Saturday, January 30, 2010

January 30, 2007. Three years ago today Hannah was diagnosed with a brain tumor. Some things I can remember like they happened yesterday. This is one of them. Even though Hannah had been throwing up and having stomach aches for about a year (not every day), I went to this MRI with the carefree attitude of a non-cancer parent, never thinking for a moment that anything would come of up. As I sat next to the MRI tech, watching the computer screen the whole time with him, I knew nothing. I remember asking him if he could distinguish anything on the screen because I had no idea what I was looking at. He told me that he had been doing MRI's for 30 years and if there was anything to be seen, he would see it. It must have been a surreal experience for him, seeing that big tumor in her head with me sitting right over his shoulder questioning him. I do remember him bringing out a copy of the dvd to me afterwards handing it to me and telling me "good luck." He knew, he had to have known.

That was a Tuesday. By Tuesday afternoon we were told they "found something" on the MRI, it was a "mass" and we were in the neurosurgeons office being told it could be one of three types of tumor; an astrocytoma which was a non-malignant tumor and required surgery only, medulloblastoma (we all know what that is by now) or a glioblastoma multiform (which is the type of tumor Ted Kennedy had.) The neurosurgeon guessed it was the "middle" option-medulloblastoma-and he was correct.

By Wednesday morning we were checked into the ER at Stony Brook hospital for brain surgery scheduled for Friday. Dave and I were laying in bed that morning at 4am, unable to sleep and decided to finally get up and get going. Dave went to work to get some things in order and I went to the hospital with Hannah. They started an IV (which was much too big for her small veins) and that was the start of Hannah's pain. They were giving her steroids to help drain some of the water pressing on her brain from the tumor. We went right to the ICU awaiting Friday's surgery. Nothing prepares you for seeing your little girl in the recovery room after a 6 hour brain surgery. I wish someone would have prepared us for that. She looked like she was near death, her eyes were swollen, she had blood on her face and head, iv's in her arms, a drain coming of of the back of her brain, but still most of her hair! That surprised me, I thought she would have her whole head shaved, but they only shaved the back, from the middle of her head down.

Hannah went from this:


to this:


My mom took this photo while Hannah was recovering from the brain surgery. Dave and I went that day to Sloan in NYC for a consult with the doctors about her treatment. By the time we got back all Hannah would say over and over was "I want mommy, I want mommy," even though I was right next to her. This is the only photo I have of Hannah during those early days after surgery. It just never occurred to me to even take a photo. You can't see in the photo, but off to the side is a New York Islander who was visiting kids in the ICU. What I see in the photo is a little girl who won't turn her head because her neck hurt from the surgery. We used to prop her head between blankets on both sides to help hold her head up. She also wouldn't move her hand, because of the iv. See her left hand in the photo-it's starting to curl from not using it. Over the next few days, she would lose full use of her left hand and leg.

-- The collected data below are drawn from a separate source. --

(* ===== verification/EspRegs.v ===== *)
(** * Registers of the chip: GPIO, IOMUX and interrupts

    core/include/esp/gpio.h, core/esp_gpio.c, core/include/esp/iomux.h,
    core/esp_iomux.c, core/include/esp/interrupts.h, core/esp_interrupts.c and
    core/esp_gpio_interrupts.c.  The state is the registers these files use, the
    table of interrupt handlers and what is outside of the chip.  A write to the
    _SET or _CLEAR register of another one sets or clears its bits, as gpio_regs.h
    says.  [None] is an index past the end of an array or a call of a null handler.

    The registers of the timers are part of the state; [EspTimer] has their code. *)

From S2P Require Import Prelude Gpio.
Local Open Scope Z_scope.

Definition BIT (x : Z) : Z := Z.shiftl 1 x.

(** struct GPIO_REGS, and struct IOMUX_REGS: [PIN]. *)
Record gpio_regs := {
  OUT : Z;
  ENABLE_OUT : Z;
  STATUS : Z;
  CONF : Z -> Z;
  PIN : Z -> Z
}.

(** struct TIMER_REGS. *)
Record timer_regs := { LOAD : Z; COUNT : Z; CTRL : Z; ALARM : Z }.

(** What the pins are connected to: how it reacts to a change of the registers, and
    the levels that GPIO.IN shows when it is read. *)
Class Pads (E : Type) := {
  pad_update : gpio_regs -> gpio_regs -> E -> E;
  pad_in : gpio_regs -> E -> Z * E;
  pad_delay : Z -> E -> E
}.

(** [H]: the names of the interrupt handlers.  [INTENABLE] and [INTERRUPT] are the
    special registers of the CPU, [INT_ENABLE] is DPORT.INT_ENABLE. *)
Record soc (H E : Type) := Soc {
  gpio : gpio_regs;
  frc : Z -> timer_regs;
  INT_ENABLE : Z;
  INTENABLE : Z;
  INTERRUPT : Z;
  isr : Z -> option H;
  esp_in_isr : bool;
  world : E
}.
Arguments Soc {H E}.
Arguments gpio {H E}.
Arguments frc {H E}.
Arguments INT_ENABLE {H E}.
Arguments INTENABLE {H E}.
Arguments INTERRUPT {H E}.
Arguments isr {H E}.
Arguments esp_in_isr {H E}.
Arguments world {H E}.

(** The handlers: the address of gpio_interrupt_handler, the code of each, and the
    functions gpioXX_interrupt_handler of the application. *)
Class Handlers (H E : Type) := {
  gpio_isr : H;
  call_isr : H -> ST (soc H E) unit;
  gpioxx_interrupt_handler : Z -> ST (soc H E) unit
}.

(** ** Register fields *)

Definition GPIO_OUT_PIN_MASK : Z := 0x0000FFFF.
Definition GPIO_CONF_INTTYPE_M : Z := 0x00000007.
Definition GPIO_CONF_INTTYPE_S : Z := 7.
Definition GPIO_CONF_OPEN_DRAIN : Z := BIT 2.
Definition IOMUX_PIN_OUTPUT_ENABLE : Z := BIT 0.
Definition IOMUX_PIN_OUTPUT_ENABLE_SLEEP : Z := BIT 1.
Definition IOMUX_PIN_PULLDOWN_SLEEP : Z := BIT 2.
Definition IOMUX_PIN_PULLUP_SLEEP : Z := BIT 3.
Definition IOMUX_PIN_PULLDOWN : Z := BIT 6.
Definition IOMUX_PIN_PULLUP : Z := BIT 7.
Definition IOMUX_PIN_FUNC_MASK : Z := 0x00000130.
Definition IOMUX_FUNC (val : Z) : Z := Z.lor (Z.shiftl (Z.land val 3) 4) (Z.shiftl (Z.land val 4) 6).

Definition FIELD2VAL (m s regbits : Z) : Z := Z.land (Z.shiftr regbits s) m.
Definition SET_FIELD (regbits m s value : Z) : Z := Z.lor (Z.ldiff regbits (Z.shiftl m s)) (Z.shiftl value s).

Definition INUM_GPIO : Z := 4.
Definition INUM_WDT : Z := 8.
Definition INUM_TIMER_FRC1 : Z := 9.
Definition INUM_TIMER_FRC2 : Z := 10.

Inductive gpio_inttype_t :=
  | GPIO_INTTYPE_NONE
  | GPIO_INTTYPE_EDGE_POS
  | GPIO_INTTYPE_EDGE_NEG
  | GPIO_INTTYPE_EDGE_ANY
  | GPIO_INTTYPE_LEVEL_LOW
  | GPIO_INTTYPE_LEVEL_HIGH.
Definition inttype_value (t : gpio_inttype_t) : Z :=
  match t with
  | GPIO_INTTYPE_NONE => 0
  | GPIO_INTTYPE_EDGE_POS => 1
  | GPIO_INTTYPE_EDGE_NEG => 2
  | GPIO_INTTYPE_EDGE_ANY => 3
  | GPIO_INTTYPE_LEVEL_LOW => 4
  | GPIO_INTTYPE_LEVEL_HIGH => 5
  end.

(** ** Pin numbers *)

Definition IOMUX_TO_GPIO : list Z := [12; 13; 14; 15; 3; 1; 6; 7; 8; 9; 10; 11; 0; 2; 4; 5].
Definition GPIO_TO_IOMUX : list Z := [12; 5; 13; 4; 14; 15; 6; 7; 8; 9; 10; 11; 0; 1; 2; 3].
Definition gpio_to_iomux (gpio_number : Z) : option Z := GPIO_TO_IOMUX !! Z.to_nat gpio_number.
Definition iomux_to_gpio (iomux_number : Z) : option Z := IOMUX_TO_GPIO !! Z.to_nat iomux_number.

(** ** Access to the state *)

Section access.
Context {H E : Type} `{!Pads E}.

Definition set_gpio (g : gpio_regs) (s : soc H E) : soc H E :=
  Soc g (frc s) (INT_ENABLE s) (INTENABLE s) (INTERRUPT s) (isr s) (esp_in_isr s) (pad_update (gpio s) g (world s)).
Definition set_frc (f : Z -> timer_regs) (s : soc H E) : soc H E :=
  Soc (gpio s) f (INT_ENABLE s) (INTENABLE s) (INTERRUPT s) (isr s) (esp_in_isr s) (world s).
Definition set_INT_ENABLE (v : Z) (s : soc H E) : soc H E :=
  Soc (gpio s) (frc s) v (INTENABLE s) (INTERRUPT s) (isr s) (esp_in_isr s) (world s).
Definition set_INTENABLE (v : Z) (s : soc H E) : soc H E :=
  Soc (gpio s) (frc s) (INT_ENABLE s) v (INTERRUPT s) (isr s) (esp_in_isr s) (world s).
Definition set_INTERRUPT (v : Z) (s : soc H E) : soc H E :=
  Soc (gpio s) (frc s) (INT_ENABLE s) (INTENABLE s) v (isr s) (esp_in_isr s) (world s).
Definition set_isr (t : Z -> option H) (s : soc H E) : soc H E :=
  Soc (gpio s) (frc s) (INT_ENABLE s) (INTENABLE s) (INTERRUPT s) t (esp_in_isr s) (world s).
Definition set_in_isr (b : bool) (s : soc H E) : soc H E :=
  Soc (gpio s) (frc s) (INT_ENABLE s) (INTENABLE s) (INTERRUPT s) (isr s) b (world s).
Definition set_world (e : E) (s : soc H E) : soc H E :=
  Soc (gpio s) (frc s) (INT_ENABLE s) (INTENABLE s) (INTERRUPT s) (isr s) (esp_in_isr s) e.

Definition with_OUT (v : Z) (g : gpio_regs) : gpio_regs :=
  {| OUT := v; ENABLE_OUT := ENABLE_OUT g; STATUS := STATUS g; CONF := CONF g; PIN := PIN g |}.
Definition with_ENABLE_OUT (v : Z) (g : gpio_regs) : gpio_regs :=
  {| OUT := OUT g; ENABLE_OUT := v; STATUS := STATUS g; CONF := CONF g; PIN := PIN g |}.
Definition with_STATUS (v : Z) (g : gpio_regs) : gpio_regs :=
  {| OUT := OUT g; ENABLE_OUT := ENABLE_OUT g; STATUS := v; CONF := CONF g; PIN := PIN g |}.
Definition with_CONF (i v : Z) (g : gpio_regs) : gpio_regs :=
  {| OUT := OUT g; ENABLE_OUT := ENABLE_OUT g; STATUS := STATUS g;
     CONF := fun j => if j =? i then v else CONF g j; PIN := PIN g |}.
Definition with_PIN (i v : Z) (g : gpio_regs) : gpio_regs :=
  {| OUT := OUT g; ENABLE_OUT := ENABLE_OUT g; STATUS := STATUS g; CONF := CONF g;
     PIN := fun j => if j =? i then v else PIN g j |}.

Definition write_gpio (f : gpio_regs -> gpio_regs) : ST (soc H E) unit :=
  st_modify (fun s => set_gpio (f (gpio s)) s).
Definition write_OUT_SET (v : Z) : ST (soc H E) unit := write_gpio (fun g => with_OUT (Z.lor (OUT g) v) g).
Definition write_OUT_CLEAR (v : Z) : ST (soc H E) unit := write_gpio (fun g => with_OUT (Z.ldiff (OUT g) v) g).
Definition write_ENABLE_OUT_SET (v : Z) : ST (soc H E) unit :=
  write_gpio (fun g => with_ENABLE_OUT (Z.lor (ENABLE_OUT g) v) g).
Definition write_ENABLE_OUT_CLEAR (v : Z) : ST (soc H E) unit :=
  write_gpio (fun g => with_ENABLE_OUT (Z.ldiff (ENABLE_OUT g) v) g).
Definition write_STATUS_CLEAR (v : Z) : ST (soc H E) unit :=
  write_gpio (fun g => with_STATUS (Z.ldiff (STATUS g) v) g).
(** The arrays have 16 elements. *)
Definition write_CONF (i : Z) (f : Z -> Z) : ST (soc H E) unit :=
  if (0 <=? i) && (i <? 16) then write_gpio (fun g => with_CONF i (f (CONF g i)) g) else fun _ => None.
Definition write_PIN (i : Z) (f : Z -> Z) : ST (soc H E) unit :=
  if (0 <=? i) && (i <? 16) then write_gpio (fun g => with_PIN i (f (PIN g i)) g) else fun _ => None.
Definition read_CONF (i : Z) : ST (soc H E) Z :=
  if (0 <=? i) && (i <? 16) then s ← st_get; mret (CONF (gpio s) i) else fun _ => None.
Definition read_IN : ST (soc H E) Z := fun s =>
  let '(v, e) := pad_in (gpio s) (world s) in Some (v, set_world e s).
Definition opt {A} (x : option A) : ST (soc H E) A := fun s =>
  match x with Some x => Some (x, s) | None => None end.

(** ** IOMUX (iomux.h) *)

Definition iomux_set_function (iomux_num iomux_func : Z) : ST (soc H E) unit :=
  write_PIN iomux_num (fun v => Z.lor iomux_func (Z.ldiff v IOMUX_PIN_FUNC_MASK)).
Definition iomux_set_direction_flags (iomux_num dir_flags : Z) : ST (soc H E) unit :=
  let mask := Z.lor IOMUX_PIN_OUTPUT_ENABLE IOMUX_PIN_OUTPUT_ENABLE_SLEEP in
  write_PIN iomux_num (fun v => Z.lor dir_flags (Z.ldiff v mask)).
Definition iomux_set_pullup_flags (iomux_num pullup_flags : Z) : ST (soc H E) unit :=
  let mask := Z.lor (Z.lor (Z.lor IOMUX_PIN_PULLUP IOMUX_PIN_PULLDOWN) IOMUX_PIN_PULLUP_SLEEP)
                    IOMUX_PIN_PULLDOWN_SLEEP in
  write_PIN iomux_num (fun v => Z.lor pullup_flags (Z.ldiff v mask)).
Definition iomux_set_gpio_function (gpio_number : Z) (output_enable : bool) : ST (soc H E) unit :=
  iomux_num ← opt (gpio_to_iomux gpio_number);
  let func := if 11 <? iomux_num then IOMUX_FUNC 0 else IOMUX_FUNC 3 in
  iomux_set_function iomux_num func;;
  iomux_set_direction_flags iomux_num (if output_enable then IOMUX_PIN_OUTPUT_ENABLE else 0).

(** ** GPIO (gpio.h, esp_gpio.c) *)

Definition esp_gpio_enable (gpio_num : Z) (direction : gpio_direction_t) : ST (soc H E) unit :=
  match direction with
  | GPIO_INPUT =>
      write_ENABLE_OUT_CLEAR (BIT gpio_num);;
      iomux_set_gpio_function gpio_num false
  | GPIO_OUTPUT =>
      write_CONF gpio_num (fun v => Z.ldiff v GPIO_CONF_OPEN_DRAIN);;
      write_ENABLE_OUT_SET (BIT gpio_num);;
      iomux_set_gpio_function gpio_num true
  | GPIO_OUT_OPEN_DRAIN =>
      write_CONF gpio_num (fun v => Z.lor v GPIO_CONF_OPEN_DRAIN);;
      write_ENABLE_OUT_SET (BIT gpio_num);;
      iomux_set_gpio_function gpio_num true
  end.
Definition esp_gpio_set_pullup (gpio_num : Z) (enabled enabled_during_sleep : bool) : ST (soc H E) unit :=
  let flags := if enabled then IOMUX_PIN_PULLUP else 0 in
  let flags := if enabled_during_sleep then Z.lor flags IOMUX_PIN_PULLUP_SLEEP else flags in
  iomux_num ← opt (gpio_to_iomux gpio_num);
  iomux_set_pullup_flags iomux_num flags.
Definition gpio_disable (gpio_num : Z) : ST (soc H E) unit :=
  write_ENABLE_OUT_CLEAR (BIT gpio_num);;
  iomux_num ← opt (gpio_to_iomux gpio_num);
  write_PIN iomux_num (fun v => Z.ldiff v IOMUX_PIN_OUTPUT_ENABLE).
Definition gpio_set_output_on_sleep (gpio_num : Z) (enabled : bool) : ST (soc H E) unit :=
  iomux_num ← opt (gpio_to_iomux gpio_num);
  write_PIN iomux_num (fun v => if enabled then Z.lor v IOMUX_PIN_OUTPUT_ENABLE_SLEEP
                                else Z.ldiff v IOMUX_PIN_OUTPUT_ENABLE_SLEEP).
Definition esp_gpio_write (gpio_num : Z) (set : bool) : ST (soc H E) unit :=
  if set then write_OUT_SET (Z.land (BIT gpio_num) GPIO_OUT_PIN_MASK)
  else write_OUT_CLEAR (Z.land (BIT gpio_num) GPIO_OUT_PIN_MASK).
Definition gpio_toggle (gpio_num : Z) : ST (soc H E) unit :=
  s ← st_get;
  if negb (Z.land (OUT (gpio s)) (BIT gpio_num) =? 0)
  then write_OUT_CLEAR (Z.land (BIT gpio_num) GPIO_OUT_PIN_MASK)
  else write_OUT_SET (Z.land (BIT gpio_num) GPIO_OUT_PIN_MASK).
Definition esp_gpio_read (gpio_num : Z) : ST (soc H E) bool :=
  levels ← read_IN;
  mret (negb (Z.land levels (BIT gpio_num) =? 0)).
Definition gpio_set_iomux_function (gpio_num func : Z) : ST (soc H E) unit :=
  iomux_num ← opt (gpio_to_iomux gpio_num);
  write_PIN iomux_num (fun v => Z.lor func (Z.ldiff v IOMUX_PIN_FUNC_MASK)).

(** ** Interrupts (interrupts.h, esp_interrupts.c, esp_gpio_interrupts.c) *)

Definition _xt_isr_unmask (unmask : Z) : ST (soc H E) unit :=
  st_modify (fun s => set_INTENABLE (Z.lor (INTENABLE s) unmask) s).
Definition _xt_isr_mask (mask : Z) : ST (soc H E) unit :=
  st_modify (fun s => set_INTENABLE (Z.ldiff (INTENABLE s) mask) s).
Definition _xt_read_ints : ST (soc H E) Z := s ← st_get; mret (INTERRUPT s).
Definition _xt_clear_ints (mask : Z) : ST (soc H E) unit :=
  st_modify (fun s => set_INTERRUPT (Z.ldiff (INTERRUPT s) mask) s).

Definition _xt_isr_attach (i : Z) (func : option H) : ST (soc H E) unit :=
  if (0 <=? i) && (i <? 16) then st_modify (fun s => set_isr (fun j => if j =? i then func else isr s j) s)
  else fun _ => None.

(** __builtin_ffs: one plus the index of the lowest bit that is set. *)
Fixpoint ffs_from (n : nat) (i x : Z) : Z :=
  match n with
  | O => 0
  | S n => if Z.testbit x i then i + 1 else ffs_from n (i + 1) x
  end.
Definition ffs (x : Z) : Z := ffs_from 32 0 x.

Section handlers.
Context `{!Handlers H E}.

(** [isr[index]()] *)
Definition call_index (index : Z) : ST (soc H E) unit :=
  s ← st_get;
  match isr s index with Some h => call_isr h | None => fun _ => None end.

(** [while(intset)]: each turn takes a bit off. *)
Fixpoint isr_loop (fuel : nat) (intset : Z) : ST (soc H E) unit :=
  if intset =? 0 then mret ()
  else
    match fuel with
    | O => fun _ => None
    | S fuel =>
        let index := ffs intset - 1 in
        let mask := BIT index in
        _xt_clear_ints mask;;
        call_index index;;
        isr_loop fuel (u16 (intset - mask))
    end.
Definition _xt_isr_handler (intset : Z) : ST (soc H E) Z :=
  st_modify (set_in_isr true);;
  intset ← (if negb (Z.land intset (BIT INUM_WDT) =? 0) then
              _xt_clear_ints (BIT INUM_WDT);;
              call_index INUM_WDT;;
              mret (u16 (intset - BIT INUM_WDT))
            else mret intset);
  isr_loop 16 intset;;
  st_modify (set_in_isr false);;
  mret 0.

Fixpoint gpio_isr_loop (fuel : nat) (status_reg : Z) : ST (soc H E) unit :=
  let gpio_idx := ffs status_reg in
  if gpio_idx =? 0 then mret ()
  else
    match fuel with
    | O => fun _ => None
    | S fuel =>
        let gpio_idx := gpio_idx - 1 in
        let status_reg := Z.ldiff status_reg (BIT gpio_idx) in
        conf ← read_CONF gpio_idx;
        (if negb (FIELD2VAL GPIO_CONF_INTTYPE_M GPIO_CONF_INTTYPE_S conf =? 0)
         then gpioxx_interrupt_handler gpio_idx else mret ());;
        gpio_isr_loop fuel status_reg
    end.
Definition gpio_interrupt_handler : ST (soc H E) unit :=
  s ← st_get;
  let status_reg := STATUS (gpio s) in
  write_STATUS_CLEAR status_reg;;
  gpio_isr_loop 32 status_reg.

Definition gpio_set_interrupt (gpio_num : Z) (int_type : gpio_inttype_t) : ST (soc H E) unit :=
  write_CONF gpio_num (fun v => SET_FIELD v GPIO_CONF_INTTYPE_M GPIO_CONF_INTTYPE_S (inttype_value int_type));;
  match int_type with
  | GPIO_INTTYPE_NONE => mret ()
  | _ =>
      _xt_isr_attach INUM_GPIO (Some gpio_isr);;
      _xt_isr_unmask (BIT INUM_GPIO)
  end.
Definition gpio_get_interrupt (gpio_num : Z) : ST (soc H E) Z :=
  conf ← read_CONF gpio_num;
  mret (FIELD2VAL GPIO_CONF_INTTYPE_M GPIO_CONF_INTTYPE_S conf).
End handlers.
End access.

(** The environment of the drivers in [Gpio]. *)
#[export] Instance esp_pins {H E} `{!Pads E} : Pin (soc H E) := {|
  gpio_enable := esp_gpio_enable;
  gpio_set_pullup := esp_gpio_set_pullup;
  gpio_write := esp_gpio_write;
  gpio_read := esp_gpio_read;
  sdk_os_delay_us := fun us s => Some ((), set_world (pad_delay us (world s)) s);
  taskENTER_CRITICAL := fun s => Some ((), s);
  taskEXIT_CRITICAL := fun s => Some ((), s)
|}.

So many memories, and although so many of them are heart wrenching, some of them are good too. I have been asked if I can breath now, if I feel it's all over. Well, it would be nice. It would just be great to walk away from this world of cancer and not look back. No more MRI's, no more nausea, no more stomach aches or headaches, no more struggles with walking, running, jumping, putting your pants on without falling down, being able to ride your bike without falling off at least once. No more crying over homework because it's too hard and it takes too long, no more feeling inadequate, We don't usually even reveal the fears to ourselves, because then we would have to confront those fears. For now, they are hidden and suppressed. For now we talk about how everything is "great" and Hannah is "doing well" and "all is good." And it is good. In the world of cancer, as a friend once said "we were dealt the lucky card."

Let's hope our hand holds.

Kim

1 comment:

Cyndi said...

Hannah will hold that "lucky" card for many, many years to come. God has great things planned for her and she has just begun her journey here on earth to fulfill HIS goals.